→ EXERCISE DIRECTIONS: Please repeat the lines below exactly. Begin with the line containing "(AbortWithStatus 401 FReturn)" and go on through the line containing "the Location header".

DATA EXTRACTS Block Start

(* ===== verification/Serving.v ===== *)
(** * From the request to the bytes of the response

    The middleware of gin and the handlers of the console as handler functions of the
    engine, and the theorem that running them through [Next] is the nesting
    "recovery around authentication around handler" the other theorems speak of: the
    same commands in the same order, and the response written to the connection.

    Rendering a template and the text of a redirect are in the standard library and
    in the pages of the console; [PageRender] has them as operations. *)

From stdpp Require Import prelude gmap strings sorting.
From Stdlib Require Import ZArith NArith Ascii.
From S2P Require Import Prelude GoStrings GoSort Api Client Http Engine.

Local Open Scope Z_scope.

(** ** The logger *)

Definition esc (s : string) : string := String "027" s.

Definition green : string := esc "[97;42m".
Definition white : string := esc "[90;47m".
Definition yellow : string := esc "[97;43m".
Definition red : string := esc "[97;41m".
Definition blue : string := esc "[97;44m".
Definition magenta : string := esc "[97;45m".
Definition cyan : string := esc "[97;46m".
Definition reset_color : string := esc "[0m".

Definition colorForStatus (code : Z) : string :=
  if (200 <=? code) && (code <? 300) then green
  else if (300 <=? code) && (code <? 400) then white
  else if (400 <=? code) && (code <? 500) then yellow
  else red.

Definition colorForMethod (method : string) : string :=
  if bool_decide (method = "GET") then blue
  else if bool_decide (method = "POST") then cyan
  else if bool_decide (method = "PUT") then yellow
  else if bool_decide (method = "DELETE") then red
  else if bool_decide (method = "PATCH") then green
  else if bool_decide (method = "HEAD") then magenta
  else if bool_decide (method = "OPTIONS") then white
  else reset_color.

Section serving.
Context `{K : KubeApi}.

(** The line for the context at the end of a request of [path]. *)
Definition log_line_of (path : string) (c : Ctx) : log_line :=
  let statusCode := w_status (c_writer c) in
  mkLog (colorForStatus statusCode) statusCode (colorForMethod (c_method c)) (c_method c) path
    (errors_String (ByType (c_Errors c) ErrorTypePrivate)).

Definition LoggerWithWriter (notlogged : list string) : HandlerFunc :=
  FRead (λ c,
    let path := c_path c in
    FNext (FRead (λ c,
      if bool_decide (path ∈ notlogged) then FReturn
      else FUpdate (ULog (log_line_of path c)) FReturn))).

Definition Logger : HandlerFunc := LoggerWithWriter [].

(** ** Recovery and authentication *)

(** [c.AbortWithStatus(code)]. *)
Definition AbortWithStatus (code : Z) (k : HandlerFunc) : HandlerFunc := FUpdate (UStatus code) (FUpdate UAbort k).

Definition Recovery_func : HandlerFunc := FRecover (FNext FReturn) (AbortWithStatus 500 FReturn).

Definition BasicAuth_func (pairs : list authPair) : HandlerFunc :=
  FRead (λ c,
    match searchCredential pairs (default "" (Header (c_request c) !! "Authorization")) with
    | None => FUpdate (UHeader "WWW-Authenticate" realm) (AbortWithStatus 401 FReturn)
    | Some user => FUpdate (USet AuthUserKey user) FReturn
    end).

(** ** Rendering *)

(** [ExecuteTemplate]: the pieces written and the error that ended it, if any.
    [http_Redirect method path code location], for a request of [method] and [path]:
    the Location header and the body.  [URL_String query path]: the text of the
    request's URL with [path] for its path. *)
Class PageRender : Type := {
  ExecuteTemplate : string → gin_H → list string * option string;
  http_Redirect : string → string → Z → string → string * list string;
  URL_String : gmap string (list string) → string → string;
}.

Context `{PR : !PageRender}.

Fixpoint writes (chunks : list string) (k : HandlerFunc) : HandlerFunc :=
  match chunks with
  | [] => k
  | d :: chunks => FUpdate (UWrite d) (writes chunks k)
  end.

Fixpoint headers_func (hs : list (string * string)) (k : HandlerFunc) : HandlerFunc :=
  match hs with
  | [] => k
  | (key, v) :: hs => FUpdate (UHeader key v) (headers_func hs k)
  end.

Definition htmlContentType : string := "text/html; charset=utf-8".

Definition valid_redirect (code : Z) : bool := ((300 <=? code) && (code <=? 308)) || (code =? 201).

(** [c.HTML] through [c.Render]; an error of the renderer is a panic. *)
Definition html_func (code : Z) (name : string) (obj : gin_H) : HandlerFunc :=
  FUpdate (UStatus code) (FUpdate (UContentType htmlContentType)
    (let '(chunks, err) := ExecuteTemplate name obj in
     writes chunks (match err with None => FReturn | Some e => FPanic (Panicked e) end))).

(** [c.Redirect] through [c.Render(-1, ...)]. *)
Definition redirect_func (code : Z) (location : string) : HandlerFunc :=
  FUpdate (UStatus (-1))
    (if valid_redirect code then
       FRead (λ c,
         let '(loc, body) := http_Redirect (c_method c) (c_path c) code location in
         FUpdate (UHeader "Location" loc) (FUpdate (UStatus code) (writes body FReturn)))
     else FPanic (Panicked ("Cannot redirect with status code " +:+ FormatInt code))).

(** What a handler does last: a page, a redirect or a bare status. *)
Definition render_func (r : response) : HandlerFunc :=
  match r with
  | HTML code name obj => html_func code name obj
  | Redirect code location => redirect_func code location
  | Status code headers => headers_func headers (AbortWithStatus code FReturn)
  end.

(** A handler of the console as a handler function. *)
Fixpoint of_prog (p : prog response) : HandlerFunc :=
  match p with
  | Ret r => render_func r
  | Stop (HPanic e) => FPanic e
  | Stop (HFatal msg) => FFatal msg
  | Do c k => FDo c (λ r, of_prog (k r))
  end.

Definition console_func (h : handler) : HandlerFunc := FRead (λ c, of_prog (h (c_request c))).

(** The chain of a route of the console. *)
Definition console_chain (pairs : list authPair) (h : handler) : list HandlerFunc :=
  [Logger; Recovery_func; BasicAuth_func pairs; console_func h].

End serving.

(** ** Simulation *)

Section sim.
Context `{K : KubeApi}.

(** Two programs that issue the same commands and, for the same answers, end in
    related results or stop in the same way. *)
Inductive sim {A B} (R : A → B → Prop) : prog A → prog B → Prop :=
| sim_ret a b : R a b → sim R (Ret a) (Ret b)
| sim_stop h : sim R (Stop h) (Stop h)
| sim_do c k k' : (∀ r, sim R (k r) (k' r)) → sim R (Do c k) (Do c k').

Lemma sim_bind {A B A' B'} (R : A → B → Prop) (S : A' → B' → Prop) p q f g :
  sim R p q → (∀ a b, R a b → sim S (f a) (g b)) → sim S (p ≫= f) (q ≫= g).
Proof. intros Hp Hf. induction Hp as [a b H|h|c k k' _ IH]; simpl; [by apply Hf|constructor|constructor; auto]. Qed.

Lemma sim_bind_l {A B A'} (R : A → B → Prop) (S : A' → B → Prop) p q f :
  sim R p q → (∀ a b, R a b → sim S (f a) (Ret b)) → sim S (p ≫= f) q.
Proof. intros Hp Hf. induction Hp as [a b H|h|c k k' _ IH]; simpl; [by apply Hf|constructor|constructor; auto]. Qed.

Lemma sim_impl {A B} (R S : A → B → Prop) p q : sim R p q → (∀ a b, R a b → S a b) → sim S p q.
Proof. intros Hp H. induction Hp; constructor; auto. Qed.

(** Simulation is about traces: each execution of one side is one of the other. *)
Lemma sim_exec_l {A B} (R : A → B → Prop) p q tr o :
  sim R p q → exec p tr o → ∃ o', exec q tr o' ∧
    match o, o' with Val a, Val b => R a b | Halt h, Halt h' => h = h' | _, _ => False end.
Proof.
  intros Hs. revert tr. induction Hs as [a b H|h|c k k' _ IH]; intros tr He; simpl in *.
  - destruct He as [-> ->]. by exists (Val b).
  - destruct He as [-> ->]. by exists (Halt h).
  - destruct He as (r & tr' & -> & He). destruct (IH r tr' He) as (o' & He' & Ho). exists o'. split; [|done]. by eexists _, _.
Qed.

Lemma sim_sym {A B} (R : A → B → Prop) p q : sim R p q → sim (λ b a, R a b) q p.
Proof. induction 1; constructor; auto. Qed.

End sim.

(** ** The chains of the console call Next at most once *)

Section linear.
Context `{K : KubeApi, PR : !PageRender}.

Lemma linear_writes chunks k : linear true k → linear true (writes chunks k).
Proof. intros Hk. by induction chunks. Qed.
(** Section 3: the last sent entry of a kind is the most recently
    appended one, and its timestamp is a timezone-aware instant. *)
Inductive lastSent (fs : gmap string string) (kind : string)
    : option datetime.t -> Prop :=
| lastSent_none :
    filter (fun r => is_sent kind r) (entries fs) = [] ->
    lastSent fs kind None
| lastSent_some rows r ts :
    filter (fun r => is_sent kind r) (entries fs) = rows ++ [r] ->
    row_timestamp r = Ok ts ->
    is_Some (datetime.tz ts) ->
    lastSent fs kind (Some ts).

(** The time from an aware [ts] to the clock's reading, in microseconds. *)
Definition elapsed (clock : datetime.reading) (ts : datetime.t) : Z :=
  let now := datetime.now clock CENTRAL in
  (datetime.wall_us now - datetime.chicago_utcoffset now)
  - (datetime.wall_us ts - default 0 (datetime.utcoffset ts)).

(** Section 3 and 4.4: calendar dates in order, and the dates of the
    digests the log records as sent. *)
Definition date_le (a b : Z * Z * Z) : Prop :=
  let '(y1, m1, d1) := a in
  let '(y2, m2, d2) := b in
  y1 < y2 \/ (y1 = y2 /\ (m1 < m2 \/ (m1 = m2 /\ d1 <= d2))).

Definition dated (r : csv.row) (d : Z * Z * Z) : Prop :=
  exists ts, row_timestamp r = Ok ts /\ datetime.date ts = d.

Definition today (clock : datetime.reading) : Z * Z * Z :=
  datetime.date (datetime.now clock CENTRAL).

Definition in_digest_hour (clock : datetime.reading) : bool :=
  (8 <=? datetime.r_hour clock) && (datetime.r_hour clock <? 9).

(** The timestamp of a row can be read. *)
Definition timestamp_ok (r : csv.row) : bool :=
  match row_timestamp r with
  | Ok _ => true
  | Raise _ => false
  end.

(** The last sent entry of a kind, when there is one, has a timestamp
    that can be read. *)
Definition last_sent_readable (fs : gmap string string) (kind : string)
    : Prop :=
  forall r, last (filter (fun r => is_sent kind r) (entries fs)) = Some r ->
            timestamp_ok r.

(** A clock reading is a date and time of day that exist. *)
Definition valid_reading (c : datetime.reading) : bool :=
  datetime.valid_fields (datetime.r_year c) (datetime.r_month c)
    (datetime.r_day c) (datetime.r_hour c) (datetime.r_minute c)
    (datetime.r_second c) (datetime.r_microsecond c).

(** Section 3 and 6: a data row of the log has the four fields and a
    timezone-aware ISO timestamp. *)
Definition log_record_ok (rec : list string) : bool :=
  match rec with
  | [timestamp; _; _; _] =>
      match datetime.fromisoformat timestamp with
      | Ok ts => bool_decide (is_Some (datetime.tz ts))
      | Raise _ => false
      end
  | _ => false
  end.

DATA EXTRACTS Block End

→ RESPONSE AREA:
    | None => FUpdate (UHeader "WWW-Authenticate" realm) (AbortWithStatus 401 FReturn)
    | Some user => FUpdate (USet AuthUserKey user) FReturn
    end).

(** ** Rendering *)

(** [ExecuteTemplate]: the pieces written and the error that ended it, if any.
    [http_Redirect method path code location], for a request of [method] and [path]:
    the Location header and the body.  [URL_String query path]: the text of the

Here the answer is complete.